| Activity |
The expected result is the run of lines from the one containing "(** [hs]: the" to the end of the listing, copied exactly.

-- Opening Marker --

(** ** Tables and dispatch *)

(** [kernel_entry] after [ke_srv_init]; the other entries are NULL. *)
Definition kernel_entry : gmap Z service :=
  {[0 := Sprocess_create; 1 := Sthread_create; 2 := Sthread_sync_ops; 3 := Sprocess_startup; 4 := Skernel_printf; 5 := Sprocess_ld;
    6 := Sthread_msg; 7 := Sthread_teb; 20 := Smemory_virtual_alloc; 90 := Smisc_draw_screen]}.

(** Entry [id]: [Fault] outside the table and for NULL. *)
Definition kernel_srv (id : Z) : run service :=
  if KERNEL_ENTRIES <=? id then Fault else lift (kernel_entry !! id).

(** [ke_interface_v2]: per class the [request_enqueue] of its service, by its
    address; no entry is NULL. *)
Notation interface := (gmap Z Z).

Definition ke_srv_register (v : interface) (base entry : Z) : run (bool * interface) :=
  let id := KE_SRV_GET_CLASZ base in
  if KE_SRV_MAX <=? id then Fault else
  match v !! id with
  | Some _ => Ret (false, v)
  | None => Ret (true, <[id := entry]> v)
  end.

(** The service function and the number it is called with, or [None] for the
    result -1. *)
Definition arch_system_call (v : interface) (req_id : Z) : run (option (Z * Z)) :=
  let clasz := KE_SRV_GET_CLASZ req_id in
  if KE_SRV_MAX <=? clasz then Fault else
  Ret (match v !! clasz with None => None | Some f => Some (f, KE_SRV_GET_FID req_id) end).

Section Srv.
Context {C : Type} `{ElfImage C}.
Context (first_time_entry kernel_thread_fate_entry : Z).
Notation st := (psys cl_object_type C).
Notation env := (penv obj_env).

(** [kt_current()] and [KP_CURRENT()]. *)
Definition kt_current (s : st) : Z := cur (cpu (mkern (world s))).
Definition KP_CURRENT (s : st) : run Z :=
  t ← lift (threads (mkern (world s)) !! kt_current s); Ret (Sched.process t).

(** [ke_handle_create] in the current process for an object of the type [m];
    [grow] is the memory the table may get. *)
Definition handle_create (s : st) (m : cl_object_type) (kobject grow : Z) : run (Z * cl_object_type * st) :=
  w ← KP_CURRENT s;
  p ← lift (procs s !! w);
  '(h, on, m) ← ke_handle_create (hands p) m kobject grow;
  Ret (h, m, set_procs s (<[w := Process (vm p) on]> (procs s))).

(** ** Files in memory *)

Definition create_file_map (ev : env) (s : st) (to fp size prot : Z) : run (Z * st) :=
  '(ks, s) ← on_space s to (fun k => ks_create (e_sect ev) k KS_TYPE_FILE 0 size prot);
  if ks =? 0 then Ret (0, s) else
  sec ← lift (mem (sects (xs s)) !! ks);
  let k := sects (xs s) in
  Ret (ks, set_xs s (set_sects (xs s) (set_mem k (<[ks := set_priv sec (Vm.prot sec) fp (priv1 sec)]> (mem k))))).

(** [fp] and [map_size]: the results of [fss_open] and [fss_get_size]. *)
Definition map_file (ev : env) (s : st) (to fp map_size prot : Z) : run (Z * option Z * st) :=
  if fp =? 0 then Ret (0, None, s) else
  '(map, s) ← create_file_map ev s to fp map_size prot;
  if map =? 0 then Ret (0, None, s) else Ret (map, Some map_size, s).

Definition unmap_file (ev : env) (s : st) (where_ address : Z) : run (bool * st) :=
  on_space s where_ (fun k =>
    ks ← lift (ks_get_by_vaddress (mem k) (proc k) address);
    if ks =? 0 then Ret (false, k) else k ← ks_close (e_sect ev) k ks; Ret (true, k)).

Definition ke_map_file (ev : env) (s : st) (fp map_size prot : Z) : run (Z * st) :=
  w ← KP_CURRENT s;
  '(map, s) ← create_file_map ev s w fp map_size prot;
  if map =? 0 then Ret (0, s) else
  sec ← lift (mem (sects (xs s)) !! map); Ret (start (node sec), s).

(** ** Processes *)

Definition ld_name : string := "/os/i386/dl.sys".

(** [p0]: the uninitialised local of the search for a name. *)
Definition process_create (fuel : nat) (ev : env) (s : st) (p0 grow : Z) (cmdline : list Z) : run (Z * st) :=
  '(ke_ld, x) ← kp_exe_search_by_name (xs s) p0 ld_name;
  let s := set_xs s x in
  if ke_ld =? 0 then Ret (KE_INVALID_HANDLE, s) else
  '(process, s) ← kp_run_user first_time_entry kernel_thread_fate_entry fuel ev s ke_ld cmdline;
  if process =? 0 then Ret (KE_INVALID_HANDLE, s) else
  w ← KP_CURRENT s;
  '(h, m, s) ← handle_create s (process_type (xs s)) w grow;
  let s := set_xs s (set_process_type (xs s) m) in
  if h =? KE_INVALID_HANDLE then Ret (KE_INVALID_HANDLE, s) else
  x ← kp_exe_put (xs s) ke_ld;
  Ret (h, set_xs s x).

(** The functions of [process_startup]: the bytes for the user's buffer, or the
    new working directory, which [fss_open] returned.  The end of a thread is an
    endless loop of sleeps; an unknown function does nothing. *)
Inductive startup := START | SET_PATH (dir : Z) | END | OTHER_STARTUP.
Definition process_startup (s : st) (f : startup) : run (option (list Z) * st) :=
  match f with
  | START => b ← startup_cmdline s (kt_current s); Ret (Some b, s)
  | SET_PATH dir =>
    d ← lift (descs s !! kt_current s);
    Ret (None, set_descs s (<[kt_current s := Desc (arch d) (teb d) dir]> (descs s)))
  | END => NoFuel
  | OTHER_STARTUP => Ret (None, s)
  end.

(** ** The dynamic linker *)

Inductive ld_request :=
  | OPEN_EXE (name : string) (context_length : Z)
  | MAP_EXE_FILE (fp size : Z)
  | UNMAP_EXE_FILE (address : Z)
  | ENJECT_EXE (name : string) (context_length : Z) (context : C) (fp size : Z)
  | OTHER_LD.

(** What is written into the request. *)
Record ld_reply := Reply { r_value : Z; r_map_base : Z; r_context : option C; r_length : option Z }.
Definition reply (v : Z) : ld_reply := Reply v 0 None None.

(** [file_process]: the process [kp_get_file_process] returns; [ee] and [en] the
    memory for an executable and its name. *)
Definition process_ld (fuel : nat) (ev : env) (ee en : obj_env) (s : st) (p0 grow file_process : Z) (r : ld_request) : run (ld_reply * st) :=
  w ← KP_CURRENT s;
  match r with
  | OPEN_EXE name len =>
    '((image, base), s) ← on_exe s w (fun x => '(i, b, x) ← kp_exe_open_by_name fuel (e_sect ev) x w p0 name; Ret ((i, b), x));
    if image =? 0 then Ret (reply KE_INVALID_HANDLE, s) else
    c ← kp_exe_copy_private (xs s) image len;
    match c with
    | None => Ret (Reply KE_INVALID_HANDLE base None None, s)
    | Some c =>
      '(h, m, s) ← handle_create s (exe_type (xs s)) image grow;
      Ret (Reply h base (Some c) None, set_xs s (set_exe_type (xs s) m))
    end
  | MAP_EXE_FILE fp size =>
    '(ks, sz, s) ← map_file ev s w fp size KM_PROT_READ;
    if ks =? 0 then Ret (reply 0, s) else
    sec ← lift (mem (sects (xs s)) !! ks);
    Ret (Reply (start (node sec)) 0 None sz, s)
  | UNMAP_EXE_FILE address =>
    if address =? 0 then Ret (reply 0, s) else
    '(ok, s) ← unmap_file ev s w address;
    Ret (reply (if (ok : bool) then 1 else 0), s)
  | ENJECT_EXE name len ctx fp size =>
    if to_int kp_exe_get_context_size <? to_int len then Ret (reply 0, s) else
    '(ks, _, s) ← map_file ev s file_process fp size KM_PROT_READ;
    if ks =? 0 then Ret (reply 0, s) else
    '(p, x) ← kp_exe_create_from_file ee en (xs s) name ks ctx 0;
    Ret (reply (if p =? 0 then 0 else 1), set_xs s x)
  | OTHER_LD => Ret (reply 0, s)
  end.

(** ** Threads *)

Definition thread_create (ev : env) (s : st) (entry wrapper para grow : Z) (run_ : bool) : run (Z * st) :=
  w ← KP_CURRENT s;
  '(t, s) ← kt_create first_time_entry kernel_thread_fate_entry ev s w (Ctx 0 0 0 wrapper entry 0 para (if run_ then KT_CREATE_RUN else 0)) [];
  if t =? 0 then Ret (KE_INVALID_HANDLE, s) else
  '(h, m, s) ← handle_create s (thread_type s) t grow;
  Ret (h, set_thread_type s m).

Definition thread_teb (s : st) : run Z := d ← lift (descs s !! kt_current s); Ret (teb d).

(** ** Memory *)

(** The handle, and the base and size written into the request. *)
Definition memory_virtual_alloc (ev : env) (s : st) (named : bool) (base sz prot grow : Z) : run (Z * option (Z * Z) * st) :=
  if named then Ret (KE_INVALID_HANDLE, None, s) else
  w ← KP_CURRENT s;
  '(ks, s) ← on_space s w (fun k => ks_create (e_sect ev) k KS_TYPE_PRIVATE base sz prot);
  if ks =? 0 then Ret (KE_INVALID_HANDLE, None, s) else
  '(h, m, s) ← handle_create s (pool (sects (xs s))) ks grow;
  let s := set_xs s (set_sects (xs s) (set_pool (sects (xs s)) m)) in
  if h =? KE_INVALID_HANDLE then Ret (KE_INVALID_HANDLE, None, s) else
  sec ← lift (mem (sects (xs s)) !! ks);
  Ret (h, Some (start (node sec), size (node sec)), s).

End Srv.

(** ** Waiting for objects

    [SYSREQ_THREAD_SYNC_WAIT_OBJS] of [thread_sync_ops]; [garbage] has what the
    array of objects contains before it is written, [wait] the result of
    [kt_wait_objects] ([Sync]). *)
Section Wait.
Context {T : Type} `{IndexTable T}.

Fixpoint translate_loop (on : Handle.ko_process T) (m : cl_object_type) (hs : list Z) : run (list Z * bool * Handle.ko_process T * cl_object_type) :=
  match hs with
  | [] => Ret ([], true, on, m)
  | h :: hs =>
    '(o, on, m) ← ke_handle_translate on m h;
    if o =? 0 then Ret ([0], false, on, m) else
    '(os, ok, on, m) ← translate_loop on m hs;
    Ret (o :: os, ok, on, m)
  end.

Fixpoint unwind_translate (m : cl_object_type) (os : list Z) : run cl_object_type :=
  match os with
  | [] => Ret m
  | o :: os => m ← (if o =? 0 then Ret m else lift (ke_handle_put m o)); unwind_translate m os
  end.

Definition KE_WAIT_ERROR : Z := -3.

(** [hs]: the handles of the request, [count] of them. *)
Definition wait_objs (on : Handle.ko_process T) (m : cl_object_type) (hs garbage : list Z) (wait : list Z -> Z)
  : run (Z * Handle.ko_process T * cl_object_type) :=
  if Y_SYNC_MAX_OBJS_COUNT <? Z.of_nat (length hs) then Ret (KE_WAIT_ERROR, on, m) else
  '(os, ok, on, m) ← translate_loop on m hs;
  let objs := os ++ drop (length os) garbage in
  let ret := if (ok : bool) then wait os else KE_WAIT_ERROR in
  m ← unwind_translate m (take (length hs) objs);
  Ret (ret, on, m).
End Wait.
End SrvOps.
Import SrvOps.

(** ** Memory for a process *)

Section SrvProofs.
Context {C : Type} {EI : ElfImage C}.
Notation st := (psys cl_object_type C).
Notation env := (penv obj_env).

(** The table of the current process. *)
Record caller (s : st) (w : Z) (p : Process.process) (tb : i2p) : Prop := {
  ca_thread : exists th, threads (mkern (world s)) !! kt_current s = Some th /\ Sched.process th = w;
  ca_proc : procs s !! w = Some p;
  ca_table : hands p = Handle.Proc (Some tb) false;
  ca_wf : i2p_wf tb;
  ca_room : total_index tb + 1024 < 2147483648
}.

-- Closing Marker --

| Result of this exercise |
(** [hs]: the handles of the request, [count] of them. *)
Definition wait_objs (on : Handle.ko_process T) (m : cl_object_type) (hs garbage : list Z) (wait : list Z -> Z)
  : run (Z * Handle.ko_process T * cl_object_type) :=
  if Y_SYNC_MAX_OBJS_COUNT <? Z.of_nat (length hs) then Ret (KE_WAIT_ERROR, on, m) else
  '(os, ok, on, m) ← translate_loop on m hs;
  let objs := os ++ drop (length os) garbage in
  let ret := if (ok : bool) then wait os else KE_WAIT_ERROR in
  m ← unwind_translate m (take (length hs) objs);
  Ret (ret, on, m).
End Wait.
End SrvOps.
Import SrvOps.

(** ** Memory for a process *)

Section SrvProofs.
Context {C : Type} {EI : ElfImage C}.
Notation st := (psys cl_object_type C).
Notation env := (penv obj_env).

(** The table of the current process. *)
Record caller (s : st) (w : Z) (p : Process.process) (tb : i2p) : Prop := {
  ca_thread : exists th, threads (mkern (world s)) !! kt_current s = Some th /\ Sched.process th = w;
  ca_proc : procs s !! w = Some p;
  ca_table : hands p = Handle.Proc (Some tb) false;
  ca_wf : i2p_wf tb;
  ca_room : total_index tb + 1024 < 2147483648
}.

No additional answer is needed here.